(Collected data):
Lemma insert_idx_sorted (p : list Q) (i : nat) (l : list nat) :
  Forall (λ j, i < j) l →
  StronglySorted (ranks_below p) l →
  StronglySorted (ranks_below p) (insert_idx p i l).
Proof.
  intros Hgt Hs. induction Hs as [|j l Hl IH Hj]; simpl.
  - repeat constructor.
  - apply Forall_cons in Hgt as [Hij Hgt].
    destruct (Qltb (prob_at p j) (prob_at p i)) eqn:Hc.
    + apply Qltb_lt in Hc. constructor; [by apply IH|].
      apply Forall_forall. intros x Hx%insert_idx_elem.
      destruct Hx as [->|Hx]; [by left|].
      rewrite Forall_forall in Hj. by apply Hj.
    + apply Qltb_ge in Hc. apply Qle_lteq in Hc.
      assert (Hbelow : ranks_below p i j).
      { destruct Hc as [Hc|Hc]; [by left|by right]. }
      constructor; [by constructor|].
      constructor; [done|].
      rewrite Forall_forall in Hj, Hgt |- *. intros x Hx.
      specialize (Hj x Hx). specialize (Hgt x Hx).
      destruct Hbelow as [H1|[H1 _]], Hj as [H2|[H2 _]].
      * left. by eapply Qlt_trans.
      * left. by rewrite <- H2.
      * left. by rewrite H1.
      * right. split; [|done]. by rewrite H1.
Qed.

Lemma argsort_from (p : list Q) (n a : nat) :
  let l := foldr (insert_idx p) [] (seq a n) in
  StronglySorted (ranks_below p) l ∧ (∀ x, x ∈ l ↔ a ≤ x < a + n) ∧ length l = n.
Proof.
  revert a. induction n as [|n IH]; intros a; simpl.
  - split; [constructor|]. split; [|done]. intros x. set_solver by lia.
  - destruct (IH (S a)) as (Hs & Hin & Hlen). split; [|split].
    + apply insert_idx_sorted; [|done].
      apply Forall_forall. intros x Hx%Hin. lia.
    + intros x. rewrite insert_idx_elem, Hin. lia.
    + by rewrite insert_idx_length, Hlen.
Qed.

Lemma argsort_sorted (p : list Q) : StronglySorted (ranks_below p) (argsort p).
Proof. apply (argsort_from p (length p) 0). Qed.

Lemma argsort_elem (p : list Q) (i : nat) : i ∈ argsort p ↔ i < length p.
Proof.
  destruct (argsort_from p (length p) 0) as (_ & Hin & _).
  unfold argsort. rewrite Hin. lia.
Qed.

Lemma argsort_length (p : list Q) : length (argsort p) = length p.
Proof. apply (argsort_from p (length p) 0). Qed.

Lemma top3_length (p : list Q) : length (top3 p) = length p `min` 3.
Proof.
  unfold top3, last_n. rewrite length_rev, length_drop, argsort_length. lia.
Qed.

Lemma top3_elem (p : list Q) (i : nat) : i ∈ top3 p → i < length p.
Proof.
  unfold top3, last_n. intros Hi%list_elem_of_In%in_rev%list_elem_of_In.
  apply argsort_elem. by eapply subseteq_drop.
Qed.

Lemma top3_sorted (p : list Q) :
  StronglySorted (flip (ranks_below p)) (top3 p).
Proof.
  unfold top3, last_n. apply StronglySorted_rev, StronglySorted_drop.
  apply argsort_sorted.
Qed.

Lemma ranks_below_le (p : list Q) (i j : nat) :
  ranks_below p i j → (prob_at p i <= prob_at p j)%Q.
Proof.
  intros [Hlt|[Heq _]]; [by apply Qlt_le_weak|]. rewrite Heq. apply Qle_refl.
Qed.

...

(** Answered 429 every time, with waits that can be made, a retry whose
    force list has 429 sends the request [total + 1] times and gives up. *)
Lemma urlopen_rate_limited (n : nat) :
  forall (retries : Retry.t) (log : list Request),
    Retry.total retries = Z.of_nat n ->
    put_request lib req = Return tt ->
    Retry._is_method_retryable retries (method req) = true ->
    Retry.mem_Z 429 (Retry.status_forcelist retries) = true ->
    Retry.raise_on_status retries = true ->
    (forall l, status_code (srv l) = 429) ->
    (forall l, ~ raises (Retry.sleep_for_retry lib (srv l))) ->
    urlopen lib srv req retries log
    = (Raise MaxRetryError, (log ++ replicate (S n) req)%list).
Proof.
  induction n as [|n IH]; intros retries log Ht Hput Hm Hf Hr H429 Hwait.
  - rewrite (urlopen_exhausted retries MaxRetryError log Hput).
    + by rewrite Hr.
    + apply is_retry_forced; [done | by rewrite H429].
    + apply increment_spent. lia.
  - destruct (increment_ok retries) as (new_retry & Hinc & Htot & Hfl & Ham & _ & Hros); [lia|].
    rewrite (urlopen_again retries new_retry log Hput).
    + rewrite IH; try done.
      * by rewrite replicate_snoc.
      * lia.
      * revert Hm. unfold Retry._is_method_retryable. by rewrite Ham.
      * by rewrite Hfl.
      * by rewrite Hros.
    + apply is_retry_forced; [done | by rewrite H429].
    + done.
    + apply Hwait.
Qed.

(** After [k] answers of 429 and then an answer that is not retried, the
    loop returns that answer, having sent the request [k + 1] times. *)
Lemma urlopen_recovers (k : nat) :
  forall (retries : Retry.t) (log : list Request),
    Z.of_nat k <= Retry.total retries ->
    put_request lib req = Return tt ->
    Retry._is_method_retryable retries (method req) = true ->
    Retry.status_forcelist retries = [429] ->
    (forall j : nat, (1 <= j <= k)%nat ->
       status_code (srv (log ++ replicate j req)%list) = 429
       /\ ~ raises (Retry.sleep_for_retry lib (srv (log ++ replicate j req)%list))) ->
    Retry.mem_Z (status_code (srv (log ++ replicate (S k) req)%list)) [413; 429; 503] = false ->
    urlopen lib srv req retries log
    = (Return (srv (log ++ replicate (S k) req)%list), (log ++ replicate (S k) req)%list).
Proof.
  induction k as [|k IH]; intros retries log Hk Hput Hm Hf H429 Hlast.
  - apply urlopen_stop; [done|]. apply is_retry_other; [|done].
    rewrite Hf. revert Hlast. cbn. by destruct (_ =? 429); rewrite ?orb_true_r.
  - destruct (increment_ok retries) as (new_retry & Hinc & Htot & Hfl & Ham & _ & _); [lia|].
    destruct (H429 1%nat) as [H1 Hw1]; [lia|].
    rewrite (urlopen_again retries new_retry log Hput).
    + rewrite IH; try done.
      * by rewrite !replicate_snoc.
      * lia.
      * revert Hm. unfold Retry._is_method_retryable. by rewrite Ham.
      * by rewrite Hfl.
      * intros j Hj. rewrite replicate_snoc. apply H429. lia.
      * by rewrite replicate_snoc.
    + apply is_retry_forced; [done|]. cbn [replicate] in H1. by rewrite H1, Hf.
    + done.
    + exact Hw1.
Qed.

...

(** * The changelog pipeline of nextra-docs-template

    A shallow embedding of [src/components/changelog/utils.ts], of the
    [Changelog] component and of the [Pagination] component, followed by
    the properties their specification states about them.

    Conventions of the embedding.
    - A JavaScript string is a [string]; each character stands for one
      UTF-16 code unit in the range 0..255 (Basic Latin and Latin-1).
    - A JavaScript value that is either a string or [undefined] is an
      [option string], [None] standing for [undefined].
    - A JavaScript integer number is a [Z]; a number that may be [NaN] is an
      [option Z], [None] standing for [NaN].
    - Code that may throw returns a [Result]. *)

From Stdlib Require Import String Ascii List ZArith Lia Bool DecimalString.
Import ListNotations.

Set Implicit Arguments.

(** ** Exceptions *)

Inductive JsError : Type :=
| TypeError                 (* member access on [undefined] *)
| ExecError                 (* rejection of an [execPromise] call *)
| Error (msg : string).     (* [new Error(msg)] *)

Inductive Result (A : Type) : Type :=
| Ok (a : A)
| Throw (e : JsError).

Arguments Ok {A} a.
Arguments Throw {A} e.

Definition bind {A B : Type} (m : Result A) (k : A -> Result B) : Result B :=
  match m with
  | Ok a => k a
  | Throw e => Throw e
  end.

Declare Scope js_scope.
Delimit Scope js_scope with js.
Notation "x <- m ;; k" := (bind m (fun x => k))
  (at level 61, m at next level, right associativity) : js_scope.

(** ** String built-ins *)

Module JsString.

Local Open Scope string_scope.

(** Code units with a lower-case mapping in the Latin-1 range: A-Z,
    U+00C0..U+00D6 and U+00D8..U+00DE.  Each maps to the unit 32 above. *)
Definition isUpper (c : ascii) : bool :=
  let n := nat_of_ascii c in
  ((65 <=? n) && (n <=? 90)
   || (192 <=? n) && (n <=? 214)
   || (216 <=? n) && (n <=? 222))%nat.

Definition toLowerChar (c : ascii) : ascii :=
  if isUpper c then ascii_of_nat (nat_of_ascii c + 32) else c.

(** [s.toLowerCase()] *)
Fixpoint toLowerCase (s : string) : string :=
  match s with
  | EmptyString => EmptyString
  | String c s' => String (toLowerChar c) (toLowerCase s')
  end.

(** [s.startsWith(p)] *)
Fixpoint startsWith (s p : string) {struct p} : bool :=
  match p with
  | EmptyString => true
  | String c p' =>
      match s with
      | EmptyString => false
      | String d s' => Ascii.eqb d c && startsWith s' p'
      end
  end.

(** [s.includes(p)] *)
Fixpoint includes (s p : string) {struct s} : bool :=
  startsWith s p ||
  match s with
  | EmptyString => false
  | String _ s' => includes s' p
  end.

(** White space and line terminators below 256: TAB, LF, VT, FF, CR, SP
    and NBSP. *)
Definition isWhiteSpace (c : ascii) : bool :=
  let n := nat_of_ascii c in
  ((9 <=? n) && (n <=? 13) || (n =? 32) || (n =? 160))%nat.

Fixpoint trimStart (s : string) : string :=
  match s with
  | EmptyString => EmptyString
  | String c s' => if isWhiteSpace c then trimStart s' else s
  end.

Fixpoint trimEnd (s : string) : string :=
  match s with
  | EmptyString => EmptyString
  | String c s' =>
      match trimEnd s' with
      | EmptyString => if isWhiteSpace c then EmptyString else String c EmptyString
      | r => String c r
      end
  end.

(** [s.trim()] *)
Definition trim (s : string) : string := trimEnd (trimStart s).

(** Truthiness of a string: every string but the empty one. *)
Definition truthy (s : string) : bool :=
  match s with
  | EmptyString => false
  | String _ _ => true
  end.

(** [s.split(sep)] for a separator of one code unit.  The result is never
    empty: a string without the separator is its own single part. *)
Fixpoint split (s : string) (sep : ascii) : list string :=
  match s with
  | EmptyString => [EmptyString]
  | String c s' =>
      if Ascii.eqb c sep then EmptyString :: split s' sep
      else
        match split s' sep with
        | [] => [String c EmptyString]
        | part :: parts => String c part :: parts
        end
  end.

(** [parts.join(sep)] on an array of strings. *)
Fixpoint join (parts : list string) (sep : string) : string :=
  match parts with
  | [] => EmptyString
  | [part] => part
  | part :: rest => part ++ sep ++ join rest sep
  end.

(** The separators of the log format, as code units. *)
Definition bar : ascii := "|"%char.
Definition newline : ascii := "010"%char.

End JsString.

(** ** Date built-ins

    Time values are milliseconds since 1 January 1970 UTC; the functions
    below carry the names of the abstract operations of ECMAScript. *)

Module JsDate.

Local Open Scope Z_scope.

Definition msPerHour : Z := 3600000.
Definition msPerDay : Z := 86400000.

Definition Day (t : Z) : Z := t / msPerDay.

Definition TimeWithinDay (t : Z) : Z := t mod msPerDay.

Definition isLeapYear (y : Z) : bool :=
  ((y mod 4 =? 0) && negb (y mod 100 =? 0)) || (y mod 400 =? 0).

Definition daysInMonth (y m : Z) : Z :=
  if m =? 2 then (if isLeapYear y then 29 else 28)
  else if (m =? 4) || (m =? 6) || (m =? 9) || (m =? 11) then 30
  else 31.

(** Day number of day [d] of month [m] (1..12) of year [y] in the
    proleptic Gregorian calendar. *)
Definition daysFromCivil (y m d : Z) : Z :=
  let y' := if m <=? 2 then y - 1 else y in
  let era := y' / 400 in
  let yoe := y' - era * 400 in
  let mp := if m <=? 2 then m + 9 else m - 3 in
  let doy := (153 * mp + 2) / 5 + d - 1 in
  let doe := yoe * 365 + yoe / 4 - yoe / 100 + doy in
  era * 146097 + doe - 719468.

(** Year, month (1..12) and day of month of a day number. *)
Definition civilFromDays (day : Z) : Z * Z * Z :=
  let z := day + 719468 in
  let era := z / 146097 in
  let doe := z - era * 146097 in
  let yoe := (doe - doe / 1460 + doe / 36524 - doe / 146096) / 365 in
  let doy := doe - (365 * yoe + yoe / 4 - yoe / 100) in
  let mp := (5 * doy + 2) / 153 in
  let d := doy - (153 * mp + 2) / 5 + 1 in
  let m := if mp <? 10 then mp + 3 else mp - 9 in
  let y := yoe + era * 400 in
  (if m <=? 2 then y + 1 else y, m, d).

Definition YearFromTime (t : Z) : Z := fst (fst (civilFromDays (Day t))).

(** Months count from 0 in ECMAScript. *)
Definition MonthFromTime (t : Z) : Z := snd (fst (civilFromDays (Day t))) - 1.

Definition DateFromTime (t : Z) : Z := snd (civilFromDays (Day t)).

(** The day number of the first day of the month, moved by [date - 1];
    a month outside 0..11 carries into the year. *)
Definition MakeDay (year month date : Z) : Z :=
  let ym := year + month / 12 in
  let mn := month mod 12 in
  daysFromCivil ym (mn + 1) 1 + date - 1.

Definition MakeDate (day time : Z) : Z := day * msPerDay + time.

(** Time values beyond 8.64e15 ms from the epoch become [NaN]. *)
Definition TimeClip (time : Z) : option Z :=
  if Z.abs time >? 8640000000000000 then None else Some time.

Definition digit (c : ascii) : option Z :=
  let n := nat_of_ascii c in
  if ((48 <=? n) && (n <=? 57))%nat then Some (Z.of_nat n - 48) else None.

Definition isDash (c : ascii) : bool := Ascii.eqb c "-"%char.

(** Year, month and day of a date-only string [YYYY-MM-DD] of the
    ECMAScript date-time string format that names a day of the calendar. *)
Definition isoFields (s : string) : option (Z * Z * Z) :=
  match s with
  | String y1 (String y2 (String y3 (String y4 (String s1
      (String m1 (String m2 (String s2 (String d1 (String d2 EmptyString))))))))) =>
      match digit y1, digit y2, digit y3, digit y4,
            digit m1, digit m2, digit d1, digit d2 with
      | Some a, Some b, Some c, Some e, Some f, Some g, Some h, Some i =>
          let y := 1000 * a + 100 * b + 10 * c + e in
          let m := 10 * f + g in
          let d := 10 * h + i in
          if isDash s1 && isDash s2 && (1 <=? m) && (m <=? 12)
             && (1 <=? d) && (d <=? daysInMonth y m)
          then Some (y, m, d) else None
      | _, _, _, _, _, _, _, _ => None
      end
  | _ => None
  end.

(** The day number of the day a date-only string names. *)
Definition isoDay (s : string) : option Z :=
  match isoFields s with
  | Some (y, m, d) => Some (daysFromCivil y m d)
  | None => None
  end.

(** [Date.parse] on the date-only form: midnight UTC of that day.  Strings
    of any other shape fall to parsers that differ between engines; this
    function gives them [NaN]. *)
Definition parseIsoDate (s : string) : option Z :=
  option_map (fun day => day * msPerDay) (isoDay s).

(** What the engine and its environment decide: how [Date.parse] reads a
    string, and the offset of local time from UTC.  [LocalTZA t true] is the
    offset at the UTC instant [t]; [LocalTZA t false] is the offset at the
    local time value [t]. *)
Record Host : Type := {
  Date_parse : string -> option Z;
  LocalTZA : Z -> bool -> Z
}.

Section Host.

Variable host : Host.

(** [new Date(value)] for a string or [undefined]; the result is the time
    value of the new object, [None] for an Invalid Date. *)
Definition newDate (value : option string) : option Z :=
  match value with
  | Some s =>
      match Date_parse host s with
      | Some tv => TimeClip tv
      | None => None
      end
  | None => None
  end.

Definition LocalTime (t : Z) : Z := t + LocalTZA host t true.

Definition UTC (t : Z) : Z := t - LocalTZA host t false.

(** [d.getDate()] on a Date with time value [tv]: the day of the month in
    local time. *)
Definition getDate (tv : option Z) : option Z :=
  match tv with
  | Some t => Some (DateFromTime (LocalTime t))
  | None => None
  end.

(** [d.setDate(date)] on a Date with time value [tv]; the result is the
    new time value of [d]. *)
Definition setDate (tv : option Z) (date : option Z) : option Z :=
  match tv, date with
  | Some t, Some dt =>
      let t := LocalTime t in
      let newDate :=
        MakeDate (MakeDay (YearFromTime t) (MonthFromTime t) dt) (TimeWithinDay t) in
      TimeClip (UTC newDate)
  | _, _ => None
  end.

(REQUIRED WORK):
From the records above, print only the lines between the one holding "Lemma insert_idx_sorted (p" and the one holding "Qle_lteq in Hc.", inclusive, exactly as they stand.

(TASK OUTPUT):
Lemma insert_idx_sorted (p : list Q) (i : nat) (l : list nat) :
  Forall (λ j, i < j) l →
  StronglySorted (ranks_below p) l →
  StronglySorted (ranks_below p) (insert_idx p i l).
Proof.
  intros Hgt Hs. induction Hs as [|j l Hl IH Hj]; simpl.
  - repeat constructor.
  - apply Forall_cons in Hgt as [Hij Hgt].
    destruct (Qltb (prob_at p j) (prob_at p i)) eqn:Hc.
    + apply Qltb_lt in Hc. constructor; [by apply IH|].
      apply Forall_forall. intros x Hx%insert_idx_elem.
      destruct Hx as [->|Hx]; [by left|].
      rewrite Forall_forall in Hj. by apply Hj.
    + apply Qltb_ge in Hc. apply Qle_lteq in Hc.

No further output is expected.